### DIRECTIONS:
The answer should consist solely of the lines from the first one below through the line containing "Lemma le_floor (z", copied exactly.

=====

(** Truncation of a non-negative quotient is its floor. *)
Lemma int_is_floor (q : Q) : (0 <= q)%Q → Py.int q = Qfloor q.
Proof.
  destruct q as [n d]. unfold Qle, Py.int, Qfloor. cbn. intros Hq.
  apply Z.quot_div_nonneg; lia.
Qed.

Lemma le_floor (z : Z) (q : Q) : (inject_Z z <= q)%Q → (z ≤ Qfloor q)%Z.
Proof. intros Hle. rewrite <- (Qfloor_Z z). by apply Qfloor_resp_le. Qed.

(** One axis of a box that lies inside the unit interval. *)
Lemma span_inside (W : Z) (x w : Q) :
  (0 ≤ W)%Z → (0 <= w)%Q → (w / 2 <= x)%Q → (x + w / 2 <= 1)%Q →
  (0 ≤ Py.int (x * Py.float W) - Py.int (w * Py.float W) `div` 2
   ≤ Py.int (x * Py.float W) + Py.int (w * Py.float W) `div` 2 ≤ W)%Z.
Proof.
  intros HW Hw Hlo Hhi.
  assert (HWq : (0 <= Py.float W)%Q) by (unfold Py.float; by rewrite <- (Zle_Qle 0)).
  assert (Hx : (0 <= x)%Q).
  { apply Qle_trans with (w / 2)%Q; [|done].
    apply Qle_shift_div_l; [done|]. by rewrite Qmult_0_l. }
  assert (HA : (0 <= x * Py.float W)%Q) by (by apply Qmult_le_0_compat).
  assert (HB : (0 <= w * Py.float W)%Q) by (by apply Qmult_le_0_compat).
  rewrite !int_is_floor by done.
  set (A := (x * Py.float W)%Q) in *. set (B := (w * Py.float W)%Q) in *.
  assert (HBA : (B / 2 <= A)%Q).
  { subst A B.
    assert (E : (w * Py.float W / 2 == (w / 2) * Py.float W)%Q) by field.
    rewrite E. by apply Qmult_le_compat_r. }
  assert (HAB : (A + B / 2 <= Py.float W)%Q).
  { subst A B.
    assert (E : (x * Py.float W + w * Py.float W / 2 == (x + w / 2) * Py.float W)%Q)
      by field.
    rewrite E. rewrite <- (Qmult_1_l (Py.float W)) at 2.
    by apply Qmult_le_compat_r. }
  pose proof (Qfloor_le A) as HfA. pose proof (Qfloor_le B) as HfB.
  assert (0 ≤ Qfloor B)%Z by (by apply (le_floor 0)).
  set (b := Qfloor B) in *. set (a := Qfloor A) in *.
  assert (Hhalf : (inject_Z (b `div` 2) <= inject_Z b / 2)%Q).
  { apply Qle_shift_div_l; [done|].
    change 2%Q with (inject_Z 2). rewrite <- inject_Z_mult, <- Zle_Qle.
    pose proof (Z.div_mod b 2). pose proof (Z.mod_pos_bound b 2). lia. }
  assert (HbB : (inject_Z b / 2 <= B / 2)%Q).
  { apply Qmult_le_compat_r; [done|]. by vm_compute. }
  assert (b `div` 2 ≤ a)%Z.
  { apply le_floor. eauto using Qle_trans. }
  assert (0 ≤ b `div` 2)%Z by (apply Z.div_pos; lia).
  assert (a + b `div` 2 ≤ W)%Z.
  { rewrite Zle_Qle, inject_Z_plus. unfold Py.float in HAB.
    apply Qle_trans with (A + B / 2)%Q; [|done].
    apply Qplus_le_compat; [done | eauto using Qle_trans]. }
  lia.
Qed.

(** A label whose box lies inside the unit square is drawn inside the
    image. *)
Theorem box_inside_image (W H : Z) (line : string) (class_id x y width height : Q) :
  (0 ≤ W)%Z → (0 ≤ H)%Z →
  Py.float_of_string <$> Py.split (Py.strip line)
  = [Some class_id; Some x; Some y; Some width; Some height] →
  (0 <= width)%Q → (width / 2 <= x)%Q → (x + width / 2 <= 1)%Q →
  (0 <= height)%Q → (height / 2 <= y)%Q → (y + height / 2 <= 1)%Q →
  ∃ x1 y1 x2 y2 text,
    draw_line W H line = Some [Rectangle (x1, y1) (x2, y2); text]
    ∧ (0 ≤ x1 ≤ x2 ≤ W)%Z ∧ (0 ≤ y1 ≤ y2 ≤ H)%Z.
Proof.
  intros HW HH Hparse Hw Hxl Hxh Hh Hyl Hyh.
  unfold draw_line. rewrite Hparse.
  do 5 eexists. split; [reflexivity|].
  pose proof (span_inside W x width HW Hw Hxl Hxh).
  pose proof (span_inside H y height HH Hh Hyl Hyh).
  lia.
Qed.

Lemma box_inside_image_witness :
  ∃ x1 y1 x2 y2 text,
    draw_line 640 480 "2 0.1 0.9 0.2 0.2" = Some [Rectangle (x1, y1) (x2, y2); text]
    ∧ (0 ≤ x1 ≤ x2 ≤ 640)%Z ∧ (0 ≤ y1 ≤ y2 ≤ 480)%Z.
Proof.
  apply (box_inside_image 640 480 "2 0.1 0.9 0.2 0.2" 2 (1 # 10) (9 # 10) (1 # 5) (1 # 5)).
  - lia.
  - lia.
  - vm_compute. reflexivity.
  - vm_compute. discriminate.
  - vm_compute. discriminate.
  - vm_compute. discriminate.
  - vm_compute. discriminate.
  - vm_compute. discriminate.
  - vm_compute. discriminate.
Defined.

End DrawBoundingBoxMore.

(** ** Splitting a dataset: any ratios, repeated runs, missing folders *)

Module SplitDataMore.
Import SplitData SplitDataInvariant SplitDataSpec.

(** *** Which label an image needs *)

Lemma replace_absent (old new s : string) :
  Py.contains old s = false → Py.replace s old new = s.
Proof.
  unfold Py.replace. induction s as [|c s IH]; [done|].
  cbn [Py.contains]. intros [Hhere Hrest]%orb_false_iff.
  cbn [Py.replace_go]. rewrite Hhere. by rewrite IH.
Qed.

Lemma label_name_jpg (stem : string) :
  Py.contains "." stem = false → label_name (stem +:+ ".jpg") = stem +:+ ".txt".
Proof.
  unfold label_name, Py.replace. induction stem as [|c stem IH]; [done|].
  cbn [Py.contains]. intros [Hhere Hrest]%orb_false_iff.
  change (String c stem +:+ ".jpg") with (String c (stem +:+ ".jpg")).
  change (String c stem +:+ ".txt") with (String c (stem +:+ ".txt")).
  cbn [Py.replace_go Py.startswith] in *.
  destruct (decide ("."%char = c)) as [-> | Hne]; [done|].
  by rewrite IH.
Qed.

(** An image is kept when the labels folder lists the name obtained by
    replacing [.jpg] by [.txt]: for [stem.jpg] with a dot-free stem this is
    [stem.txt]; a name without [.jpg] (a PNG, an upper-case [.JPG]) is its
    own label name, so such an image is kept only if the labels folder lists
    an entry with the image's own name. *)
Theorem pairing_by_name (image_files label_files : list string) (file stem : string) :
  (file ∈ paired image_files label_files
   ↔ file ∈ image_files ∧ label_name file ∈ label_files)
  ∧ (Py.contains "." stem = false →
     (stem +:+ ".jpg" ∈ paired image_files label_files
      ↔ stem +:+ ".jpg" ∈ image_files ∧ stem +:+ ".txt" ∈ label_files))
  ∧ (Py.contains ".jpg" file = false →
     (file ∈ paired image_files label_files
      ↔ file ∈ image_files ∧ file ∈ label_files)).
Proof.
  assert (Hp : ∀ f, f ∈ paired image_files label_files
                    ↔ f ∈ image_files ∧ label_name f ∈ label_files).
  { intros f. unfold paired. rewrite list_elem_of_filter. tauto. }
  split; [apply Hp|]. split.
  - intros Hstem. rewrite Hp, label_name_jpg by done. tauto.
  - intros Hfile. rewrite Hp. unfold label_name. rewrite replace_absent by done. tauto.
Qed.

(** *** Any ratios *)

(** For the indices of a list of [n] files the tests of the loop are those
    for the two cut points clamped to the list. *)
Lemma destination_clamped (n i : nat) (ts vs : Z) :
  (i < n)%nat →
  let t := Nat.min n (Z.to_nat ts) in
  let u := Nat.min n (Z.to_nat (Z.max ts (ts + vs))) in
  destination (Z.of_nat i) ts vs
  = destination (Z.of_nat i) (Z.of_nat t) (Z.of_nat (u - t)).
Proof.
  intros Hi t u. unfold destination.
  destruct (Z.ltb_spec (Z.of_nat i) ts), (Z.ltb_spec (Z.of_nat i) (ts + vs)),
    (Z.ltb_spec (Z.of_nat i) (Z.of_nat t)),
    (Z.ltb_spec (Z.of_nat i) (Z.of_nat t + Z.of_nat (u - t))); try done; lia.
Qed.

Lemma segment_files (dest : string) (l : list string) :
  ((λ file, (file, dest)) <$> l).*1 = l.
Proof. induction l as [|x l IH]; [done|]. cbn. by rewrite IH. Qed.

Lemma segments_partitions (l1 l2 l3 : list string) :
  let plan := ((λ file, (file, "train")) <$> l1)
              ++ ((λ file, (file, "valid")) <$> l2)
              ++ ((λ file, (file, "test")) <$> l3) in
  partition "train" plan = l1
  ∧ partition "valid" plan = l2
  ∧ partition "test" plan = l3.
Proof.
  cbv zeta. rewrite !partition_app, !partition_segment. cbn.
  by rewrite !app_nil_r.
Qed.

Section any_ratio.
Context {G : Type} `{!Random G}.
Variables (root : path) (tr vr : Q) (g : G).
Variables (fs : filesystem) (images labels : gmap string string).
Hypothesis Himages : fs !! images_folder root = Some images.
Hypothesis Hlabels : fs !! labels_folder root = Some labels.

Let files := paired (map_to_list images).*1 (map_to_list labels).*1.
Let shuffled := random_shuffle g files.
Let ts := Py.int (tr * Py.float (Z.of_nat (length shuffled))).
Let vs := Py.int (vr * Py.float (Z.of_nat (length shuffled))).
Let t := Nat.min (length shuffled) (Z.to_nat ts).
Let u := Nat.min (length shuffled) (Z.to_nat (Z.max ts (ts + vs))).

Lemma plan_clamped :
  assignment root tr vr g fs
  = Some (((λ file, (file, "train")) <$> take t shuffled)
          ++ ((λ file, (file, "valid")) <$> take (u - t) (drop t shuffled))
          ++ ((λ file, (file, "test")) <$> drop (u - t) (drop t shuffled))).
Proof.
  unfold assignment. rewrite Himages, Hlabels. cbn. f_equal.
  fold files. fold shuffled. fold ts. fold vs.
  rewrite <- (plan_segments t (u - t) shuffled) by (subst t u; lia).
  apply imap_ext. intros i file Hi%lookup_lt_Some. f_equal.
  by apply destination_clamped.
Qed.

Lemma shuffled_NoDup : NoDup shuffled ∧ shuffled ≡ₚ files.
Proof.
  assert (Hperm : shuffled ≡ₚ files) by apply random_shuffle_perm.
  split; [|done]. rewrite Hperm. apply paired_NoDup.
Qed.
End any_ratio.

(** Whatever the ratios (negative, above 1, summing to more than 1), a run
    on a dataset with both input folders returns; its plan lists every
    paired file once, each with one of the three partitions, so every paired
    file is in exactly one partition and no other file is in any; and each
    pair is copied to the folders of its partition. *)
Theorem every_pair_in_one_partition {G : Type} `{!Random G} (root : path) (tr vr : Q)
    (g : G) (fs : filesystem) (images labels : gmap string string) :
  fs !! images_folder root = Some images →
  fs !! labels_folder root = Some labels →
  ∃ plan fs',
    assignment root tr vr g fs = Some plan
    ∧ split_data root tr vr g fs = (Py.Ok tt, fs')
    ∧ plan.*1 ≡ₚ paired (map_to_list images).*1 (map_to_list labels).*1
    ∧ NoDup plan.*1
    ∧ Forall (λ entry, entry.2 ∈ partitions) plan
    ∧ Forall (λ file, in_exactly_one file plan)
             (paired (map_to_list images).*1 (map_to_list labels).*1)
    ∧ (∀ dest file, file ∈ partition dest plan →
         file ∈ paired (map_to_list images).*1 (map_to_list labels).*1)
    ∧ ∀ dest file, file ∈ partition dest plan →
        copied root fs fs' dest "images" file
        ∧ copied root fs fs' dest "labels" (label_name file).
Proof.
  intros Himg Hlab.
  pose proof (plan_clamped root tr vr g fs images labels Himg Hlab) as Hplan.
  destruct (shuffled_NoDup g images labels) as [Hnd Hperm].
  destruct (split_data_run root tr vr g fs images labels Himg Hlab)
    as (Hplan2 & fs' & Erun & _ & Hcopied).
  cbv zeta in Hplan, Hnd, Hperm, Hplan2, Hcopied.
  rewrite Hplan in Hplan2. injection Hplan2 as Hsame. rewrite <- Hsame in Hcopied.
  clear Hsame.
  set (files := paired (map_to_list images).*1 (map_to_list labels).*1) in *.
  set (shuffled := random_shuffle g files) in *.
  set (t := Nat.min (length shuffled) _) in Hplan.
  set (u := Nat.min (length shuffled) _) in Hplan.
  set (l1 := take t shuffled) in *.
  set (l2 := take (u - t) (drop t shuffled)) in *.
  set (l3 := drop (u - t) (drop t shuffled)) in *.
  assert (Hsplit : shuffled = l1 ++ l2 ++ l3).
  { subst l1 l2 l3. by rewrite !take_drop. }
  eexists _, fs'. split; [exact Hplan|]. split; [exact Erun|].
  assert (Hfst : (((λ file : string, (file, "train")) <$> l1)
                  ++ ((λ file : string, (file, "valid")) <$> l2)
                  ++ ((λ file : string, (file, "test")) <$> l3)).*1 = shuffled).
  { by rewrite !fmap_app, !segment_files, Hsplit. }
  assert (Hparts : ∀ dest,
            partition dest (((λ file : string, (file, "train")) <$> l1)
                            ++ ((λ file : string, (file, "valid")) <$> l2)
                            ++ ((λ file : string, (file, "test")) <$> l3))
            = (if decide ("train" = dest) then l1 else [])
              ++ (if decide ("valid" = dest) then l2 else [])
              ++ (if decide ("test" = dest) then l3 else [])).
  { intros dest. by rewrite !partition_app, !partition_segment. }
  rewrite Hfst. split; [done|]. split; [done|]. split; [|split; [|split]].
  - rewrite !Forall_app, !Forall_fmap. unfold partitions.
    repeat split; apply Forall_forall; intros; cbn; repeat constructor.
  - apply Forall_forall. intros file Hin. unfold in_exactly_one. clear Hcopied.
    destruct (segments_partitions l1 l2 l3) as (-> & -> & ->).
    rewrite <- Hperm, Hsplit in Hin. rewrite Hsplit in Hnd.
    apply NoDup_app in Hnd as (_ & Hd1 & Hnd).
    apply NoDup_app in Hnd as (_ & Hd2 & _).
    rewrite !elem_of_app in Hin. setoid_rewrite elem_of_app in Hd1.
    destruct Hin as [Hin | [Hin | Hin]].
    + left. naive_solver.
    + right; left. naive_solver.
    + right; right. naive_solver.
  - intros dest file Hin. rewrite Hparts in Hin. rewrite <- Hperm, Hsplit.
    rewrite !elem_of_app in Hin. rewrite !elem_of_app.
    destruct Hin as [Hin | [Hin | Hin]]; case_decide; try (by apply elem_of_nil in Hin);
      auto.
  - intros dest file Hin. apply Hcopied. by apply elem_of_partition.
Qed.
Lemma signedNonEmpty_toggle (s : string) :
  signedNonEmpty s = true ->
  signedNonEmpty (if startsWithMinus s then dropFirst s else String "-" s) = true.
Proof.
  unfold signedNonEmpty. destruct (startsWithMinus s) eqn:E.
  - intros H. apply unsignedHead_signedNonEmpty in H. exact H.
  - simpl. trivial.
Qed.

Lemma execute_signedNonEmpty (cmd : Command) (c : Calculator) :
  validCommand cmd = true ->
  signedNonEmpty (currentValue (state c)) = true ->
  signedNonEmpty (currentValue (state (execute cmd c))) = true.
Proof.
  intros Hcmd H. destruct cmd as [d|op sym u| | | |]; simpl in Hcmd |- *.
  - pose proof (unsignedHead_signedNonEmpty _ (isDigitInput_unsignedHead _ Hcmd)) as Hd.
    unfold handleNumber. destruct (shouldResetDisplay (state c)); simpl; [exact Hd|].
    destruct (String.eqb (currentValue (state c)) "0"); [exact Hd|].
    apply signedNonEmpty_append. exact H.
  - unfold handleOperation, handleOperationTry.
    destruct u; simpl.
    + destruct (op (parseFloat (currentValue (state c))) None); simpl;
        [apply toString_signedNonEmpty | exact H].
    + destruct (previousValue (state c)) as [prev|]; [|exact H].
      destruct (operation (state c)) as [pending|]; [|exact H].
      destruct (negb (shouldResetDisplay (state c))); [|exact H].
      destruct (pending prev (Some (parseFloat (currentValue (state c))))); simpl;
        [apply toString_signedNonEmpty | exact H].
  - unfold performOperation, performOperationTry.
    destruct (operation (state c)) as [op|]; [|exact H].
    destruct (previousValue (state c)) as [prev|]; [|exact H].
    destruct (op prev (Some (parseFloat (currentValue (state c))))); simpl;
      [apply toString_signedNonEmpty | exact H].
  - unfold handleBackspace.
    destruct ((String.length (currentValue (state c)) =? 1)%nat
              || startsWithMinus (currentValue (state c))
                 && (String.length (currentValue (state c)) =? 2)%nat) eqn:E; simpl.
    + reflexivity.
    + apply signedNonEmpty_dropLast; assumption.
  - unfold handleSign.
    destruct (String.eqb (currentValue (state c)) "0"); [exact H|]. simpl.
    apply signedNonEmpty_toggle. exact H.
  - reflexivity.
Qed.
(* ===== verification/_CoqProject ===== *)
-Q . S2P
Prelude.v
Tables.v
Store.v
Jobs.v
Labels.v
Quotas.v
Limits.v
Registry.v
Codec.v
Kms.v
Security.v
Cache.v
Auth.v
Access.v
Platforms.v
Lifecycle.v
Pool.v
Routes.v
Leases.v
Idempotency.v
Events.v
Webhooks.v
Workspaces.v
Accounts.v
Pages.v
Errors.v
Writer.v
AuditTrail.v
Metering.v
Vault.v
Regex.v
Rules.v
Policy.v
Profiles.v
Nodes.v
Kube.v
Placement.v
Homes.v
Sdk.v
Viewers.v
Dates.v
Backups.v
(* ===== verification/Jobs.v ===== *)
(** The persistent job queue (src/apps/server/jobs.py): claiming, executing,
    retrying with backoff, deferring, expiring and recovering lifecycle jobs,
    and the step relation of one worker process whose threads run jobs while
    requests enqueue and cancel them. *)

From S2P Require Import Prelude Tables Store.

Definition PARALLEL : nat := 8.
Definition MAX_WAIT : Z := 2 * 3600.
Definition WAIT_POLL : Z := 15.
Definition WAITING : string := "Waiting: ".

(** Source: src/apps/server/jobs.py:41-43 [stamp].  UTC now, [seconds] from now. *)
Definition stamp (seconds : Z) : M World time := gets (λ w, w.(w_clock) + sec seconds).

Lemma run_bind_stamp {B} n (k : time → M World B) w : (stamp n ≫= k) w = k (w.(w_clock) + sec n) w.
Proof. done. Qed.
#[export] Hint Rewrite @run_bind_stamp : run.

(** Source: src/apps/server/jobs.py:46-52 [Handler]. *)
Record Handler := mkHandler {
  h_run : Job → M World unit;
  h_attempts : Z;
  h_backoff : list Z;
  h_failed : option (Job → string → M World unit)
}.

(** [Jobs.handlers]: kind → handler. *)
Definition Handlers := job_kind → option Handler.

(** Source: src/apps/server/jobs.py:67-75 [Jobs.register]. *)
Definition register (k : job_kind) (run : Job → M World unit) (attempts : Z) (backoff : list Z)
    (failed : option (Job → string → M World unit)) (hs : Handlers) : Handlers :=
  λ k', if decide (k' = k) then Some (mkHandler run attempts backoff failed) else hs k'.

Section jobs.
Context (handlers : Handlers).

(** [self.handlers[kind]]. *)
Definition handler_of (k : job_kind) : M World Handler :=
  match handlers k with
  | Some h => mret h
  | None => raise (KeyError "job kind")
  end.

(** Source: src/apps/server/jobs.py:77-88 [Jobs.enqueue].  [id] is the uuid4
    the code draws; the primary key refuses one already there. *)
Definition enqueue (id sandbox_id : string) (k : job_kind) (deadline_seconds : option Z)
    (args : list (string * json)) : M World unit :=
  h ← handler_of k;
  now ← now_;
  taken ← query (get_job id);
  guard_ (is_none taken) IntegrityError;;
  exec (λ now, create_job now id sandbox_id k args h.(h_attempts)
    (match deadline_seconds with
     | Some n => if n =? 0 then None else Some (now + sec n)
     | None => None
     end)).

(** Source: src/apps/server/jobs.py:90-94 [Jobs.kick].  Waking the loop; with
    [inline] the caller drains the queue instead. *)
Definition kick : M World unit := emit Kick.

(** Source: src/apps/server/jobs.py:96-100 [Jobs.owns]. *)
Definition owns (job : Job) : M World bool :=
  current ← query (get_job job.(j_id));
  mret (match current with
        | Some c => is_state JRunning c
        | None => false
        end).

(** Source: src/apps/server/jobs.py:116-124 [Jobs.claim]. *)
Definition claim (job : Job) : M World (option Job) :=
  live ← gets w_live;
  match live !! job.(j_sandbox_id) with
  | Some _ => mret None
  | None =>
      row ← query (get_job job.(j_id));
      match row with
      | Some r =>
          if is_state JQueued r then
            exec (λ now, claim_job now job.(j_id));;
            claimed ← query (get_job job.(j_id));
            match claimed with
            | Some c => modify (λ w, put_live (<[c.(j_sandbox_id) := c.(j_id)]> w.(w_live)) w);; mret (Some c)
            | None => mret None
            end
          else mret None
      | None => mret None
      end
  end.

(** Source: src/apps/server/jobs.py:185-194 [Jobs.give_up].  What the failure
    handler itself raises is logged and dropped. *)
Definition give_up_ (job : Job) (error : string) : M World unit :=
  emit (GiveUp job.(j_id) error);;
  h ← handler_of job.(j_kind);
  match h.(h_failed) with
  | Some failed => try_ (failed job error) (λ _, mret tt)
  | None => mret tt
  end.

=====

### RESPONSE:
(** Truncation of a non-negative quotient is its floor. *)
Lemma int_is_floor (q : Q) : (0 <= q)%Q → Py.int q = Qfloor q.
Proof.
  destruct q as [n d]. unfold Qle, Py.int, Qfloor. cbn. intros Hq.
  apply Z.quot_div_nonneg; lia.
Qed.

Lemma le_floor (z : Z) (q : Q) : (inject_Z z <= q)%Q → (z ≤ Qfloor q)%Z.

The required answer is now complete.